Function console.log
This is an extension of the hands-on section, using a few simple methods to deepen your impression of JavaScript.
The console object provides methods for logging output, measuring performance, and inspecting data during development. Output goes to the browser DevTools console or the Node.js terminal — never to the visible web page (unless you explicitly render it).

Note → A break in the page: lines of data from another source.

Definition ly_refresh (env : ViewEnv) (ongoing : option bool) (ly : Layout) : option Layout :=
  match ly.(ly_set) with
  | SetNoOutputs _ => end_workspaces env ly
  | SetNormal _ _ _ =>
      let ov := ly.(ly_overview_open) in
      ly ← (if ov then match ongoing with Some _ => begin_monitors env ly | None => Some ly end
            else end_monitors env ly);
      match ongoing with
      | Some true => begin_workspaces env ly
      | Some false => end_workspaces env ly
      | None =>
          if ov then Some ly
          else on_places (ws_view_end env)
                 (List.filter (λ place, negb (bool_decide
                    (Some (snd place) = mo_active <$> ly_monitors ly !! fst place))) (stack_places 0 (ly_stacks ly))) ly
      end
  end.

Definition ml_refresh (env : ViewEnv) (ml : MovingLayout) : option MovingLayout :=
  ongoing ← ongoing_scrolling_dnd ml;
  ly ← ly_refresh env ongoing ml.(ml_layout);
  Some (set_ml_layout ly ml).

(** ** The operations *)
Inductive MlOp :=
| MlLayout (env : ViewEnv) (op : LyOp)
| MlMoveBegin (env : ViewEnv) (window : N) (output : OutputName)
| MlMoveUpdate (env : ViewEnv) (pointer : PointerEnv) (zoom : f64) (window : N) (delta : f64 * f64) (output : OutputName)
| MlMoveEnd (env : ViewEnv) (pointer : PointerEnv) (window : N)
| MlDndUpdate (env : ViewEnv) | MlDndEnd (env : ViewEnv)
| MlDndHold (env : ViewEnv) (output : OutputName) (target : DndHoldTarget)
| MlRefresh (env : ViewEnv)
| MlViewBegin (env : ViewEnv) (output : OutputName) (workspace_idx : option nat) | MlViewEnd (env : ViewEnv)
| MlSwitchBegin (env : ViewEnv) (output : OutputName) (is_touchpad : bool)
| MlSwitchUpdate (zoom pos : f64) (is_touchpad : bool) | MlSwitchEnd (pos : f64) (is_touchpad : option bool).

Definition run_ml_op (ml : MovingLayout) (op : MlOp) : Fresh (MovingLayout * list N) :=
  let keep (o : Fresh MovingLayout) : Fresh (MovingLayout * list N) := ml ← o; mret (ml, []) in
  let inside (o : option Layout) := keep (lift (ly ← o; Some (set_ml_layout ly ml))) in
  let ly := ml.(ml_layout) in
  match op with
  | MlLayout env op => run_layout_op env ml op
  | MlMoveBegin env w o => keep (lift (fst <$> interactive_move_begin env ml w o))
  | MlMoveUpdate env p zoom w d o => keep (lift (fst <$> interactive_move_update env p zoom ml w d o))
  | MlMoveEnd env p w => keep (interactive_move_end env p ml w)
  | MlDndUpdate env => keep (lift (dnd_update env ml))
  | MlDndEnd env => keep (lift (dnd_end env ml))
  | MlDndHold env o t => inside (if ml.(ml_dnd) then dnd_hold_done env ly o t else Some ly)
  | MlRefresh env => keep (lift (ml_refresh env ml))
  | MlViewBegin env o i => inside (view_offset_gesture_begin env ly o i)
  | MlViewEnd env => inside (view_offset_gesture_end env ly)
  | MlSwitchBegin env o t => inside (ly_switch_gesture_begin env ly o t)
  | MlSwitchUpdate zoom pos t => inside (ly_switch_gesture_update ly zoom pos t)
  | MlSwitchEnd pos t => inside (ly_switch_gesture_end ly pos t)
  end.

End moves.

console.log — Basic Output
let greeting = "Hello, World!";
console.log(greeting); // Hello, World!
// Multiple arguments are space-separated
console.log("User:", name, "Age:", age);
Logging Objects and Arrays
let person = {
name: "John",
age: 30,
city: "New York"
};
console.log(person);
// DevTools shows an expandable object tree
console.log([1, 2, 3]); // Expandable array
Objects logged to the console are live references — if you mutate the object after logging, expanding it in DevTools shows the updated values.
Beyond console.log
| Method | Purpose | Example |
|---|---|---|
console.error() |
Error messages (red in DevTools) | console.error("Failed:", err) |
console.warn() |
Warnings (yellow) | console.warn("Deprecated API") |
console.info() |
Informational messages | console.info("Server started") |
console.table() |
Tabular data display | console.table(users) |
console.group() |
Collapsible log groups | See example below |
console.time() |
Measure elapsed time | See example below |
console.assert() |
Log only if condition is false | console.assert(x > 0, "x must be positive") |
console.trace() |
Print stack trace | console.trace("Called from here") |
Grouping Related Logs
console.group("User Registration");
console.log("Validating email...");
console.log("Creating account...");
console.groupEnd();
Timing Code
console.time("fetchUsers");
await fetch("/api/users");
console.timeEnd("fetchUsers"); // fetchUsers: 142.5ms
Formatting with Specifiers
console.log("Name: %s, Score: %d", "Alice", 95);
console.log("Object: %o", { id: 1 });
Accessing the Console in Browsers
Chrome DevTools
- Open DevTools:
Ctrl+Shift+I(Windows/Linux) orCmd+Option+I(Mac) - Click the Console tab
- Type JavaScript expressions and press Enter to evaluate them live
console.log("Hello from Chrome!");
document.querySelector("h1").textContent; // inspect DOM from console
Tip: Use $0 in the console to reference the currently selected element in the Elements panel.
Firefox Developer Tools
- Open:
Ctrl+Shift+IorCmd+Option+I - Select the Console tab
- Filter by log level (Errors, Warnings, Logs) using the sidebar filters
Firefox supports the same console API as Chrome for standard methods.
HTML Example
Save as console-demo.html, open in a browser, and check the Console tab:
<!DOCTYPE html>
<html lang="en">
<head>
<meta charset="UTF-8">
<title>Console Demo</title>
</head>
<body>
<h1>Open DevTools Console to See Output</h1>
<script>
console.log("Page loaded");
let user = {
username: "JaneDoe",
email: "[email protected]"
};
console.log("User:", user);
console.table([user]);
console.time("computation");
let sum = 0;
for (let i = 0; i < 1_000_000; i++) sum += i;
console.timeEnd("computation");
</script>
</body>
</html>
Node.js Console
In Node.js, console.log writes to stdout (standard output):
// app.js
console.log("Server listening on port 3000");
console.error("This goes to stderr"); // useful for error streams in production
Run with node app.js. Pipe output to files: node app.js > output.log 2> errors.log.
Best Practices
- Remove or gate debug logs before production — use a debug flag or a logging library (e.g.,
debug,pino). - Don’t log sensitive data — passwords, tokens, and PII can appear in browser history and server logs.
- Use
console.table()for arrays of objects — much easier to scan than nested object logs. - Prefer breakpoints over excessive logging for complex debugging — set breakpoints in DevTools Sources panel.
Troubleshooting
| Issue | Cause | Fix |
|---|---|---|
| Nothing appears in console | Script error before console.log |
Check for red errors above your log |
[object Object] in string concat |
Objects coerced to string | Use comma syntax: console.log("User:", user) |
| Logs missing in production | Build tools strip console.* |
Use a logging library with log levels |
| Console flooded with messages | Loop logging on every render | Log outside hot paths; use conditional logging |
The console is your first debugging tool. Master its methods early — they save hours of guesswork throughout your JavaScript career.